__Directions for this task__
Print the lines in the listing below that fall between the line with "max_retry_delay_ms : Z;" and the line with "queue_depth : Z;", those two lines included, exactly as they stand and with nothing else.

__Extracted information__
☆ ☆ ☆
(* ===== verification/Worker.v ===== *)
(** * The worker pool: [ghost-daemon/src/worker.rs]

    A worker takes a job off the channel, moves its payload from the source
    tier to the target tier with retries and exponential backoff, and reports.
    [Arc<dyn StorageBackend>] is any type [S] with a [StorageBackend] instance;
    a pool of different backends is such a type too ([sum_backend]).  Every
    [current_timestamp()] reads the next value of an arbitrary [clock]; the
    sleeps are recorded in [w_slept]. *)

From Stdlib Require Import ZArith Lia.
From stdpp Require Import base gmap strings pretty list.
From S2P Require Import Prelude Floats CoreTypes Pressure Backend Ram SimBackend Events EventBus Trace.

Open Scope rust_scope.

Record WorkerPoolConfig := mkPoolConfig {
  worker_count : Z;
  max_retries : Z;
  retry_base_delay_ms : Z;
  max_retry_delay_ms : Z;
  enable_compression : bool;
}.
Definition WorkerPoolConfig_default : WorkerPoolConfig := mkPoolConfig 4 3 1000 30000 true.

Record WorkerCompletion := mkCompletion {
  wc_chunk : ChunkId;
  wc_from : TierId;
  wc_to : TierId;
  wc_success : bool;
  wc_error : option string;
  wc_worker : Z;
  wc_timestamp : Z;
}.

(** [TransferMetrics] of [metrics.rs]; the counters wrap as atomics do. *)
Record TransferMetrics := mkTM {
  jobs_submitted : Z;
  jobs_completed : Z;
  jobs_failed : Z;
  jobs_cancelled : Z;
  bytes_transferred : Z;
  total_transfer_time_ms : Z;
  queue_depth : Z;
  active_workers : Z;
}.
Definition TM_new : TransferMetrics := mkTM 0 0 0 0 0 0 0 0.

Definition record_completion (m : TransferMetrics) : TransferMetrics :=
  mkTM (jobs_submitted m) (wrap 64 (jobs_completed m + 1)) (jobs_failed m) (jobs_cancelled m)
    (bytes_transferred m) (total_transfer_time_ms m) (queue_depth m) (active_workers m).
Definition record_job_failure (m : TransferMetrics) : TransferMetrics :=
  mkTM (jobs_submitted m) (jobs_completed m) (wrap 64 (jobs_failed m + 1)) (jobs_cancelled m)
    (bytes_transferred m) (total_transfer_time_ms m) (queue_depth m) (active_workers m).
Definition record_cancellation (m : TransferMetrics) : TransferMetrics :=
  mkTM (jobs_submitted m) (jobs_completed m) (jobs_failed m) (wrap 64 (jobs_cancelled m + 1))
    (bytes_transferred m) (total_transfer_time_ms m) (queue_depth m) (active_workers m).
Definition record_bytes (n : Z) (m : TransferMetrics) : TransferMetrics :=
  mkTM (jobs_submitted m) (jobs_completed m) (jobs_failed m) (jobs_cancelled m)
    (wrap 64 (bytes_transferred m + n)) (total_transfer_time_ms m) (queue_depth m) (active_workers m).

(** ** Backoff *)

(** [1u64 << n]: a shift by 64 or more panics in a debug build and uses the
    low six bits of [n] in a release build. *)
Definition shl_one {E} (b : Build) (n : Z) : outcome E Z :=
  if n <? 64 then Ok (2 ^ n)
  else match b with Debug => Panic "attempt to shift left with overflow" | Release => Ok (2 ^ (n mod 64)) end.

Definition backoff {E} (b : Build) (base cap attempt : Z) : outcome E Z :=
  let? f := shl_one b (attempt - 1) in
  let? d := arith b 64 (base * f) in
  Ok (Z.min d cap).

(** ** The transfer *)

Section worker.
Context {S : Type} `{SB : StorageBackend S}.

Record Worker := mkWorker {
  w_job : TransferJob;                 (* the job in hand *)
  w_tiers : gmap TierId S;
  w_log : TraceLog;
  w_emitter : option EventEmitter;
  w_clock : nat -> Z;
  w_ticks : nat;
  w_slept : list Z;
  w_inbox : list TransferJob;
  w_active : Z;
  w_metrics : TransferMetrics;
  w_reports : list WorkerCompletion;
}.

Abbreviation WM := (M Worker GhostError).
☆ ☆ ☆
__Solution__
  max_retry_delay_ms : Z;
  enable_compression : bool;
}.
Definition WorkerPoolConfig_default : WorkerPoolConfig := mkPoolConfig 4 3 1000 30000 true.

Record WorkerCompletion := mkCompletion {
  wc_chunk : ChunkId;
  wc_from : TierId;
  wc_to : TierId;
  wc_success : bool;
  wc_error : option string;
  wc_worker : Z;
  wc_timestamp : Z;
}.

(** [TransferMetrics] of [metrics.rs]; the counters wrap as atomics do. *)
Record TransferMetrics := mkTM {
  jobs_submitted : Z;
  jobs_completed : Z;
  jobs_failed : Z;
  jobs_cancelled : Z;
  bytes_transferred : Z;
  total_transfer_time_ms : Z;
  queue_depth : Z;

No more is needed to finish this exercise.